If it rains you might end up dead. Seriously. Rain here is no joke. Especially the lightning-y parts. Sizzle! Getting fried will take your mind off the discomfort and uncontrollable shivering that come with a nice dose of hypothermia though. See? The glass is half full!
Back to weekend warriors – you guys can’t come. Then again, the architect of this event is a drooling fat-ass whose pinnacle of athletic acheivement was reaching the exalted ranks of the middle of the pack of the Expert field. And he (OK, “I”) could make the time cut-offs if I had to, and I’d put myself optimistically in the middle of the Sport class right now.
Bottom line? If you’re a lunchbucket Sport-class rider you CAN do this. And it’ll be awesome. If you’re prone to complaint you may want to bite off something a little more pedestrian. There’s a zany Herb Tarlek-looking dude with a nice little race about 10 miles west (as the crow flies)…
So, as you can see, the Breck Epic wards off weekend warriors with more than a stick, and in fact, claims that the place for them in the LT100. Interesting. So, what better way to practice for the LT100 than to ride a course that claims to be substantially harder?

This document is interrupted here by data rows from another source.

(** The groups of a well-formed IPv6 address. *)
(** The groups of an address of 16 bytes. *)
Lemma strippedGroups_wellFormed (a : Address.t) :
  wellFormed 16 a ->
  List.length (strippedGroups a) = 8%nat
  /\ Forall (fun g => groupOk g = true) (strippedGroups a)
  /\ map isZeroGroup (strippedGroups a) = zeroGroups a.
Proof.
  destruct a as [[l]]. unfold wellFormed, Address.getOctets.
  cbn [Address.byteContainer bytes]. intros [Hlen Hval].
  do 16 (destruct l as [|? l]; [discriminate Hlen|]).
  destruct l; [|discriminate Hlen]. clear Hlen.
  unfold isValidByteArray in Hval. cbn [forallb] in Hval.
  repeat (apply andb_true_iff in Hval as [? Hval]). clear Hval.
  assert (Hpairs : getOctetsPair
                     (Address.mk (mkByteContainer
                        [z; z0; z1; z2; z3; z4; z5; z6; z7; z8; z9; z10; z11;
                         z12; z13; z14]))
                   = [[z; z0]; [z1; z2]; [z3; z4]; [z5; z6]; [z7; z8];
                      [z9; z10]; [z11; z12]; [z13; z14]]) by reflexivity.
  unfold strippedGroups, zeroGroups. rewrite Hpairs. cbn [map].
  repeat match goal with
         | |- context [Js.replaceLeadingZeros
                         (Js.join "" [hexOctetToString ?x; hexOctetToString ?y])] =>
             change (Js.replaceLeadingZeros
                       (Js.join "" [hexOctetToString x; hexOctetToString y]))
               with (groupString x y)
         end.
  split; [reflexivity|].
  split.
  - repeat constructor; apply groupString_ok; assumption.
  - repeat (f_equal; [apply groupString_ok; assumption|]).
    f_equal. apply groupString_ok; assumption.
Qed.

(** [getRfc5952] on an address of 16 bytes, in terms of its groups. *)
Lemma rfc5952_by_bestRun (a : Address.t) :
  wellFormed 16 a ->
  getRfc5952 a
  = match bestRun (zeroGroups a) with
    | None => Js.join ":" (strippedGroups a)
    | Some r => (Js.join ":" (firstn (rStart r) (strippedGroups a)) ++ "::"
                 ++ Js.join ":" (skipn (rStart r + rCount r) (strippedGroups a)))%string
    end.
Proof.
  intros Hwf.
  destruct (strippedGroups_wellFormed a Hwf) as (Hlen & Hok & Hz).
  unfold getRfc5952. rewrite calculate_by_runs; try assumption.
  - rewrite Hz. destruct (bestRun (zeroGroups a)) as [r|] eqn:Hbest; [|reflexivity].
    assert (Hlz : List.length (zeroGroups a) = 8%nat).
    { rewrite <- Hz, length_map. exact Hlen. }
    destruct (bestRun_is_leftmostLongest _ r Hlz Hbest) as ((Hk & [Hle _] & _) & Htr).
    apply replaceRun_groups; rewrite ?Hlen; try lia. exact Htr.
  - intros E. rewrite E in Hlen. discriminate.
Qed.

(** C3.  [getRfc5952()] replaces the longest run of consecutive all-zero
    groups by ["::"], the leftmost one among the runs of that length: when
    the [k >= 2] groups from index [i] on are such a run, the result is the
    stripped groups before the run, ["::"], and the stripped groups after
    it.  The address of ["1080:0:0:0:8:800:200c:417a"] has the canonical
    form ["1080::8:800:200c:417a"]. *)
Theorem rfc5952_replaces_leftmost_longest_run :
  (forall (a : Address.t) (i k : nat),
      wellFormed 16 a ->
      leftmostLongest (zeroGroups a) i k ->
      getRfc5952 a
      = (Js.join ":" (firstn i (strippedGroups a)) ++ "::"
         ++ Js.join ":" (skipn (i + k) (strippedGroups a)))%string)
  /\ renderWith getRfc5952 (Address6.new (InString "1080:0:0:0:8:800:200c:417a"))
     = Ok "1080::8:800:200c:417a"%string.
Proof.
  split; [|reflexivity].
  intros a i k Hwf Hll.
  rewrite rfc5952_by_bestRun by assumption.
  destruct (strippedGroups_wellFormed a Hwf) as (Hlen & _ & Hz).
  rewrite (bestRun_leftmostLongest (zeroGroups a) i k); [reflexivity| |exact Hll].
  rewrite <- Hz, length_map. exact Hlen.
Qed.

Lemma rfc5952_replaces_leftmost_longest_run_witness :
  getRfc5952
    (Address.mk (mkByteContainer
       [16; 128; 0; 0; 0; 0; 0; 0; 0; 8; 8; 0; 32; 12; 65; 122]))
  = "1080::8:800:200c:417a"%string.
Proof.
  apply (proj1 rfc5952_replaces_leftmost_longest_run
           (Address.mk (mkByteContainer
              [16; 128; 0; 0; 0; 0; 0; 0; 0; 8; 8; 0; 32; 12; 65; 122]))
           1%nat 3%nat).
  - split; reflexivity.
  - apply leftmostLongestb_sound. vm_compute. reflexivity.
Defined.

Lucky for us, the race also promotes seeing what the course is like and publishes Strava segments for the race stages on their website. We decided to for the first time test the navigational powers of my Garmin Edge 705 and uploaded these segments so we didn’t get helplessly lost in the Rockies and end up bear food (luckily, I still have my bear whistle but not sure it works on coyotes or mountain lions….hmmm…dont want to test this either….actually, I am not even sure it works on bears).
Our first ride was one of the stages that takes you up Little French Gulch. All I have to say is that if this is “little” French, I would hate to meet “big” French. This trail was NO JOKE and pictures would never do it justice. Suffice to say that even the pros walk bits of this one. In my head this is also what I had imagined Columbine and/or St Kevins to look like (good thing Columbine looks like beginner trail compared to this).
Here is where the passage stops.